_Task to complete_. Start at the line with "Record EGL := mkEGL" in the records below, stop at the line with "Definition EGL_get_config (e", and return every line in that span exactly, the two end lines included.
━━━━━━━━━━━━━━━━
(* ===== verification/NetworkStream.v ===== *)
(** * Threads and flags of cjunk/practice/networkframeStream.cpp

    [NetworkStreamBase] holds five plain [bool] flags, two [std::thread]s and a socket.
    The methods of the stream classes are sequences of statements on them; the loops of
    the read and the write thread run in between, one access to a flag at a time.  A
    statement may throw: [join] on a thread that is not joinable, the creation of a
    thread, [socket_.close()].  An exception that leaves a constructor destroys what is
    constructed; one that leaves a destructor, and the destruction of a joinable thread,
    call [std::terminate].  Resolution, connection and transfers are decided by the
    network.

    The flags are not atomic.  Each thread remembers the flags it has accessed since it
    was created and the ones that the main thread has written since then: only the
    creation and the join of a thread order its accesses and those of the main thread,
    so a flag that is in both is a data race, undefined behaviour whatever order the
    accesses are made in.  [raced] remembers that one has happened. *)

From Stdlib Require Import ZArith Lia Ascii.
From stdpp Require Import base list sets strings relations.
From S2P Require Import Prelude Explore.

(** ** State *)

Inductive flag := running | reading | writing | connected | disconnected.
#[global] Instance flag_eq_dec : EqDecision flag.
Proof. solve_decision. Defined.

(** A [std::thread] member: not joinable, before its access to [is_running_],
    [is_connected_] or its own flag, inside a blocking transfer, after a transfer that
    reported an error, or with its function returned. *)
Inductive pc := not_joinable | at_running | at_connected | at_enabled | in_transfer | at_error | finished.
#[global] Instance pc_eq_dec : EqDecision pc.
Proof. solve_decision. Defined.

Record thr := mkThr { at_ : pc; accessed : list flag; main_wrote : list flag }.
#[global] Instance thr_eq_dec : EqDecision thr.
Proof. solve_decision. Defined.

Definition no_thread : thr := mkThr not_joinable [] [].
Definition new_thread : thr := mkThr at_running [] [].
Definition joinable (t : thr) : bool := negb (bool_decide (at_ t = not_joinable)).

Record NetworkStreamBase := mkStream {
  is_running_ : bool; is_reading_ : bool; is_writing_ : bool;
  is_connected_ : bool; is_disconnected_ : bool; socket_open : bool;
  read_thread_ : thr; write_thread_ : thr; raced : bool }.
#[global] Instance stream_eq_dec : EqDecision NetworkStreamBase.
Proof. solve_decision. Defined.

Definition NetworkStreamBase_init : NetworkStreamBase :=
  mkStream false false false false false false no_thread no_thread false.

(** A flag joins a list of flags, which is kept in the order of [all_flags]. *)
Definition all_flags : list flag := [running; reading; writing; connected; disconnected].
Definition add_flag (f : flag) (l : list flag) : list flag := filter (fun g => g = f ∨ g ∈ l) all_flags.

(** Both sides have accessed a flag, and the main thread wrote it. *)
Definition conflict (t : thr) : bool := existsb (fun f => bool_decide (f ∈ main_wrote t)) (accessed t).

Definition with_flag (f : flag) (b : bool) (s : NetworkStreamBase) : NetworkStreamBase :=
  match f with
  | running => mkStream b (is_reading_ s) (is_writing_ s) (is_connected_ s) (is_disconnected_ s) (socket_open s) (read_thread_ s) (write_thread_ s) (raced s)
  | reading => mkStream (is_running_ s) b (is_writing_ s) (is_connected_ s) (is_disconnected_ s) (socket_open s) (read_thread_ s) (write_thread_ s) (raced s)
  | writing => mkStream (is_running_ s) (is_reading_ s) b (is_connected_ s) (is_disconnected_ s) (socket_open s) (read_thread_ s) (write_thread_ s) (raced s)
  | connected => mkStream (is_running_ s) (is_reading_ s) (is_writing_ s) b (is_disconnected_ s) (socket_open s) (read_thread_ s) (write_thread_ s) (raced s)
  | disconnected => mkStream (is_running_ s) (is_reading_ s) (is_writing_ s) (is_connected_ s) b (socket_open s) (read_thread_ s) (write_thread_ s) (raced s)
  end.
Definition with_socket (o : bool) (s : NetworkStreamBase) : NetworkStreamBase :=
  mkStream (is_running_ s) (is_reading_ s) (is_writing_ s) (is_connected_ s) (is_disconnected_ s) o (read_thread_ s) (write_thread_ s) (raced s).

(** New threads; a conflict in one of them is a data race. *)
Definition with_threads (r w : thr) (s : NetworkStreamBase) : NetworkStreamBase :=
  mkStream (is_running_ s) (is_reading_ s) (is_writing_ s) (is_connected_ s) (is_disconnected_ s)
    (socket_open s) r w (raced s || conflict r || conflict w).

(** The main thread writes a flag: as long as a thread is not joined it counts. *)
Definition main_writes (f : flag) (t : thr) : thr :=
  if joinable t then mkThr (at_ t) (accessed t) (add_flag f (main_wrote t)) else t.
Definition main_set (f : flag) (b : bool) (s : NetworkStreamBase) : NetworkStreamBase :=
  with_threads (main_writes f (read_thread_ s)) (main_writes f (write_thread_ s)) (with_flag f b s).
(* ===== verification/Egl.v ===== *)
(** * GL and EGL resources in cjunk/practice/egl/egl_test.cpp

    The driver hands out names; the state is the set of live objects and the
    drawn primitives.  Whether a shader compiles and the program links is
    decided by the driver, and so is what the EGL calls return.  A member that no
    constructor initialises is [None]; reading it is undefined behaviour. *)

From Stdlib Require Import ZArith Lia Ascii.
From stdpp Require Import base list gmap sets strings.
From S2P Require Import Prelude.

(** ** GL objects *)

Inductive kind := program_obj | shader_obj | vao_obj | buffer_obj.
#[global] Instance kind_eq_dec : EqDecision kind.
Proof. solve_decision. Defined.

Record gl := mkGl { next_name : nat; live : list (kind * nat); drawn : list nat }.

Definition gl_create (k : kind) (g : gl) : nat * gl :=
  (next_name g, mkGl (S (next_name g)) ((k, next_name g) :: live g) (drawn g)).
Definition gl_delete (k : kind) (n : nat) (g : gl) : gl :=
  mkGl (next_name g) (filter (fun o => o ≠ (k, n)) (live g)) (drawn g).
(** [glDrawArrays(GL_TRIANGLES, 0, count)]: a triangle per three vertices. *)
Definition gl_draw_triangles (count : nat) (g : gl) : gl :=
  mkGl (next_name g) (live g) (drawn g ++ [count / 3]).

(** [triangle] and [square] differ in the number of vertices. *)
Definition draw_shape (count : nat) (g : gl) : gl :=
  let '(vao, g) := gl_create vao_obj g in
  let '(vbo, g) := gl_create buffer_obj g in
  let g := gl_draw_triangles count g in
  gl_delete vao_obj vao (gl_delete buffer_obj vbo g).
Definition triangle (program : nat) (g : gl) : gl := draw_shape 3 g.
Definition square (program : nat) (g : gl) : gl := draw_shape 4 g.

(** How [test_egl] ended. *)
Inductive ending := vs_failed | fs_failed | link_failed | drew.

(** [test_egl] with the driver's answers; the names are returned for the caller to
    inspect. *)
Definition test_egl (vs_ok fs_ok link_ok : bool) (g : gl) : ending * (nat * nat * nat) * gl :=
  let '(program, g) := gl_create program_obj g in
  let '(vs, g) := gl_create shader_obj g in
  if negb vs_ok then (vs_failed, (program, vs, 0), gl_delete shader_obj vs g)
  else
    let '(fs, g) := gl_create shader_obj g in
    if negb fs_ok then (fs_failed, (program, vs, fs), gl_delete shader_obj fs g)
    else if negb link_ok then (link_failed, (program, vs, fs), gl_delete program_obj program g)
    else (drew, (program, vs, fs), triangle program g).

(** The names in use are below the next one. *)
Definition gl_wf (g : gl) : Prop := Forall (fun o => o.2 < next_name g) (live g).

Lemma filter_fresh g k n : gl_wf g → next_name g ≤ n → filter (fun o => o ≠ (k, n)) (live g) = live g.
Proof.
  unfold gl_wf. intros Hwf Hn. induction Hwf as [|o l Ho Hl IH]; [done|].
  rewrite filter_cons_True, IH; [done|]. intros ->. simpl in Ho. lia.
Qed.

Lemma draw_shape_live count g :
  gl_wf g → live (draw_shape count g) = live g ∧ drawn (draw_shape count g) = drawn g ++ [count / 3] ∧
    gl_wf (draw_shape count g).
Proof.
  intros Hwf. unfold draw_shape. simpl.
  assert (filter (fun o => o ≠ (vao_obj, next_name g))
    (filter (fun o => o ≠ (buffer_obj, S (next_name g)))
      ((buffer_obj, S (next_name g)) :: (vao_obj, next_name g) :: live g)) = live g) as E.
  { rewrite filter_cons_False by tauto. rewrite filter_cons_True by congruence.
    rewrite filter_cons_False by tauto. rewrite !filter_fresh by (done || lia). done. }
  rewrite E. split; [done|]. split; [done|]. unfold gl_wf in *. simpl. rewrite E.
  eapply Forall_impl; [exact Hwf|]. simpl. intros; lia.
Qed.

(** [triangle] and [square] release every object they create (and [square], with
    its four vertices, draws one triangle like [triangle]); [test_egl] leaves
    objects behind on every path: the program if the vertex shader fails, the
    program and the vertex shader if the fragment shader fails, both shaders if
    linking fails, and all three when it draws. *)
Theorem gl_objects_left (g : gl) (vs_ok fs_ok link_ok : bool) (Hwf : gl_wf g) :
  (live (triangle 0 g) = live g ∧ live (square 0 g) = live g ∧
   drawn (square 0 g) = drawn g ++ [1] ∧ drawn (triangle 0 g) = drawn g ++ [1]) ∧
  let '(e, (program, vs, fs), g') := test_egl vs_ok fs_ok link_ok g in
  live g' = match e with
            | vs_failed => [(program_obj, program)]
            | fs_failed => [(shader_obj, vs); (program_obj, program)]
            | link_failed => [(shader_obj, fs); (shader_obj, vs)]
            | drew => [(shader_obj, fs); (shader_obj, vs); (program_obj, program)]
            end ++ live g.
Proof.
  split.
  - destruct (draw_shape_live 3 g Hwf) as (E1 & E2 & _). destruct (draw_shape_live 4 g Hwf) as (E3 & E4 & _).
    done.
  - unfold test_egl. simpl. destruct vs_ok; simpl.
    2: { rewrite filter_cons_False by tauto. rewrite filter_cons_True by congruence.
         by rewrite filter_fresh by (done || lia). }
    destruct fs_ok; simpl.
    2: { rewrite filter_cons_False by tauto. rewrite !filter_cons_True by (intros [=]; lia).
         by rewrite filter_fresh by (done || lia). }
    destruct link_ok; simpl.
    2: { rewrite !filter_cons_True by congruence. rewrite filter_cons_False by tauto.
         by rewrite filter_fresh by (done || lia). }
    destruct (draw_shape_live 3 (mkGl (S (S (S (next_name g))))
      ((shader_obj, S (S (next_name g))) :: (shader_obj, S (next_name g)) ::
       (program_obj, next_name g) :: live g) (drawn g))) as (E & _); [|exact E].
    unfold gl_wf in *. simpl. repeat constructor; simpl; try lia.
    eapply Forall_impl; [exact Hwf|]. simpl. intros; lia.
Qed.

Lemma gl_objects_left_witness :
  live (test_egl true true false (mkGl 1 [] [])).2 = [(shader_obj, 3); (shader_obj, 2)].
Proof. apply (gl_objects_left (mkGl 1 [] []) true true false). constructor. Defined.

(** ** EGL wrappers *)

(** [MyDisplay]: construction and destruction, with the number of initialised displays. *)
Definition MyDisplay_ctor (display initialize : bool) (open : nat) : outcome nat :=
  if negb display then Throw (runtime_error #"eglGetDisplay failed")
  else if negb initialize then Throw (runtime_error #"eglInitialize failed")
  else Ok (S open).
Definition MyDisplay_dtor (open : nat) : nat := open - 1.

Lemma MyDisplay_balanced display initialize open n :
  MyDisplay_ctor display initialize open = Ok n → MyDisplay_dtor n = open.
Proof. unfold MyDisplay_ctor, MyDisplay_dtor. destruct display, initialize; simpl; intros [= <-]; lia. Qed.

(** A member that may be uninitialised. *)
Definition member {A} (m : option A) : outcome A :=
  match m with Some a => Ok a | None => Undef uninit_read end.

(** [Config], [Surface] and [Context] pass their own [m_display] (and [m_config]),
    which their constructors do not set, to EGL. *)
Definition Config_ctor (choose : bool) (num_configs : nat) : outcome unit :=
  _ ← member (None : option unit);
  if negb choose then Throw (runtime_error #"eglChooseConfig failed")
  else if decide (num_configs = 0) then Throw (runtime_error #"eglChooseConfig returned no configs")
  else Ok tt.
Definition Surface_ctor (create : bool) : outcome unit :=
  _ ← member (None : option unit); _ ← member (None : option unit);
  if negb create then Throw (runtime_error #"eglCreateWindowSurface failed") else Ok tt.
Definition Context_ctor (create : bool) : outcome unit :=
  _ ← member (None : option unit); _ ← member (None : option unit);
  if negb create then Throw (runtime_error #"eglCreateContext failed") else Ok tt.
(** The destructors of [Surface] and [Context] pass the same unset [m_display] on, if
    there is something to destroy. *)
Definition Surface_dtor (m_surface : bool) : outcome unit :=
  if m_surface then member (None : option unit) else Ok tt.
Definition Context_dtor (m_context : bool) : outcome unit :=
  if m_context then member (None : option unit) else Ok tt.

(** [EGL]: the constructor creates the display; nothing assigns [m_config]. *)
Record EGL := mkEGL { m_display : option unit; m_config : option unit }.
Definition EGL_ctor : EGL := mkEGL (Some tt) None.

(** [new Display] is read as a [MyDisplay], which may throw; [open] counts the
    initialised displays. *)
Definition EGL_new (display initialize : bool) (open : nat) : outcome (EGL * nat) :=
  open ← MyDisplay_ctor display initialize open; Ok (EGL_ctor, open).

(** [delete] of the display, if the object still exists. *)
Definition delete_display (alive : bool) (open : nat) : outcome nat :=
  if alive then Ok (MyDisplay_dtor open) else Undef dangling.
(** [~EGL]: its [delete m_display] is read as deleting what the [unique_ptr] holds; the
    destructor of the member follows and finds the same pointer. *)
Definition EGL_dtor (e : EGL) (open : nat) : outcome nat :=
  match m_display e with
  | None => Ok open
  | Some _ => open ← delete_display true open; delete_display false open
  end.

Definition ptr_get (p : option unit) : outcome unit :=
  match p with Some c => Ok c | None => Undef null_deref end.
Definition EGL_get_config (e : EGL) : outcome unit := ptr_get (m_config e).

(** Both overloads of [create_window]; [create] is the answer of EGL. *)
Definition create_window (e : EGL) (create : bool) : outcome unit :=
  _ ← ptr_get (m_display e); _ ← ptr_get (m_config e);
  if negb create then Throw (runtime_error #"eglCreateWindowSurface failed") else Ok tt.

(** The local [Surface] or [Context] is destroyed when its handle has been returned. *)
Definition create_surface (e : EGL) (create : bool) : outcome unit :=
  _ ← Surface_ctor create; Surface_dtor true.
Definition create_context (e : EGL) (create : bool) : outcome unit :=
  _ ← Context_ctor create; Context_dtor false.
Definition create_surface_current (e : EGL) (create current : bool) : outcome unit :=
  _ ← Surface_ctor create;
  _ ← ptr_get (m_display e);
  if negb current then Throw (runtime_error #"eglMakeCurrent failed") else Surface_dtor true.

(** No operation of a constructed [EGL] object returns, whatever the driver
    answers: the windows dereference the configuration that was never created,
    and the surfaces and contexts pass a display that no constructor set; nor can
    the constructor of [Config] run to its end. *)
Lemma egl_operations_undefined (choose create current : bool) (num_configs : nat) :
  EGL_get_config EGL_ctor = Undef null_deref ∧
  create_window EGL_ctor create = Undef null_deref ∧
  Config_ctor choose num_configs = Undef uninit_read ∧
  create_surface EGL_ctor create = Undef uninit_read ∧
  create_context EGL_ctor create = Undef uninit_read ∧
  create_surface_current EGL_ctor create current = Undef uninit_read.
Proof. repeat split. Qed.

(** [main]: [test_egl], which is not a member of [EGL], is read as the function; what GL
    holds and how the drawing ended are returned to be inspected. *)
Definition egl_main (display initialize vs_ok fs_ok link_ok : bool) (g : gl) : outcome (ending * gl * Z) :=
  '(e, open) ← EGL_new display initialize 0;
  let '(how, _, g) := test_egl vs_ok fs_ok link_ok g in
  _ ← EGL_dtor e open;
  Ok (how, g, 0%Z).

(** The program never returns 0: it throws if there is no display, and otherwise the
    display is deleted by the destructor and once more by its smart pointer. *)
Theorem egl_main_never_returns (display initialize vs_ok fs_ok link_ok : bool) (g : gl) :
  egl_main display initialize vs_ok fs_ok link_ok g =
  if negb display then Throw (runtime_error #"eglGetDisplay failed")
  else if negb initialize then Throw (runtime_error #"eglInitialize failed")
  else Undef dangling.
Proof.
  unfold egl_main, EGL_new, MyDisplay_ctor. destruct display, initialize; try done.
  simpl. by destruct (test_egl vs_ok fs_ok link_ok g) as [[how names] g'].
Qed.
━━━━━━━━━━━━━━━━
_Answer to this exercise_.
Record EGL := mkEGL { m_display : option unit; m_config : option unit }.
Definition EGL_ctor : EGL := mkEGL (Some tt) None.

(** [new Display] is read as a [MyDisplay], which may throw; [open] counts the
    initialised displays. *)
Definition EGL_new (display initialize : bool) (open : nat) : outcome (EGL * nat) :=
  open ← MyDisplay_ctor display initialize open; Ok (EGL_ctor, open).

(** [delete] of the display, if the object still exists. *)
Definition delete_display (alive : bool) (open : nat) : outcome nat :=
  if alive then Ok (MyDisplay_dtor open) else Undef dangling.
(** [~EGL]: its [delete m_display] is read as deleting what the [unique_ptr] holds; the
    destructor of the member follows and finds the same pointer. *)
Definition EGL_dtor (e : EGL) (open : nat) : outcome nat :=
  match m_display e with
  | None => Ok open
  | Some _ => open ← delete_display true open; delete_display false open
  end.

Definition ptr_get (p : option unit) : outcome unit :=
  match p with Some c => Ok c | None => Undef null_deref end.
Definition EGL_get_config (e : EGL) : outcome unit := ptr_get (m_config e).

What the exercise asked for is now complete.